The Best Way to Thicken
First things first: Never sprinkle flour into the soup, stew or sauce and hope that this will work. It will just go lumpy and will taste like raw flour. Instead, there are specific ways you should thicken your liquids.
There are two good ways that should just about cover most situations:
- A Cornstarch Slurry
- A Roux
Cornstarch Slurry
The easiest and most versatile is the cornstarch slurry, which is simply a smooth paste made by combining equal portions of cornstarch and liquid. The liquid does not have to be water. Some choose to use wine or stock.
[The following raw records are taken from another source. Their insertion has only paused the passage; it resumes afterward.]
(** * Aetheria blockchain core: ledger state, transactions, blocks,
      the chain with its mempool, and proof-of-stake selection.

    A shallow embedding of the Go packages [crypto], [blockchain] and
    [consensus], with the key pair of a [wallet] and the message queue of
    a [network] peer.  Go maps are [gmap]s, slices are lists, [uint64] and
    [int64] values are [Z] with their wrap-around written out, strings
    are byte strings.  A method with a pointer receiver becomes a
    function from the receiver's value to its new value and the
    method's result.

    The mutex [bc.mu] of the chain is modelled for the two methods that
    call, while they hold its write lock, a method that takes its read
    lock: [AddBlock] and [CreateBlock].  A method that takes one lock
    around its body and calls no other locking method of the same object
    is modelled by that body, run by a goroutine that is let in. *)

From Stdlib Require Import ZArith Lia Ascii String DecimalString.
From Stdlib.Strings Require Import Byte.
From stdpp Require Import base option list gmap fin_maps strings.

Local Open Scope Z_scope.

#[global] Instance byte_eq_decision : EqDecision byte := Byte.byte_eq_dec.

(** ** Go run-time values *)

Module Go.

(** [error] values.  [Wrap prefix e] is [fmt.Errorf(prefix + "%w", e)]:
    its message is [prefix] followed by the message of [e]. *)
Inductive error : Type :=
| ErrLength                          (* hex.ErrLength *)
| InvalidByteError (c : ascii)       (* hex.InvalidByteError *)
| Errorf (msg : string)              (* fmt.Errorf / errors.New, no %w *)
| Wrap (prefix : string) (e : error).

(** The outcome of a call: it returned normally (with a value or with a
    non-nil [error]), or the goroutine panicked. *)
Inductive result (A : Type) : Type :=
| Ok (a : A)
| Err (e : error)
| Panic (msg : string).
Global Arguments Ok {A} a.
Global Arguments Err {A} e.
Global Arguments Panic {A} msg.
There are a couple of things to remember to ensure that it mixes in smoothly and does not clump:
- The liquid you choose to use must be cold
- Whisk the cornstarch and liquid with a fork until it is completely smooth
- Always add the cold slurry to simmering hot liquid (soup, stew, or sauce)
- When adding the slurry, stir constantly as it will thicken quickly
- If you make your slurry ahead of time, it may separate by the time you are ready to use it. Give it a stir before adding it to the soup/stew/sauce
CORNSTARCH SLURRY BASIC PROPORTIONS
For every 1 CUP of soup/stew/soup, use:
1 TABLESPOON CORNSTARCH and 1 TABLESPOON COLD WATER
Roux
Roux, which rhymes with “you,” is another option for thickening. This is used to keep a sauce nice and viscous, so it doesn’t turn into a soup. There are three basic types of roux, classified by colour. The type of roux you get depends on how long you cook it:
- The shortest time is a “White Roux” (Cooked for 3-4 Minutes)
- Followed by “Blonde Roux” (Cooked for 4-6 Minutes)
- Lastly “Brown Roux.” (Cooked for 6-8 Minutes)
For every 1 CUP of soup/stew/soup, use:
14 g FLOUR and 14 g BUTTER (Equal parts by weight)
What is your preferred method to thicken soups, stews, and sauces? Let us know in the comments below.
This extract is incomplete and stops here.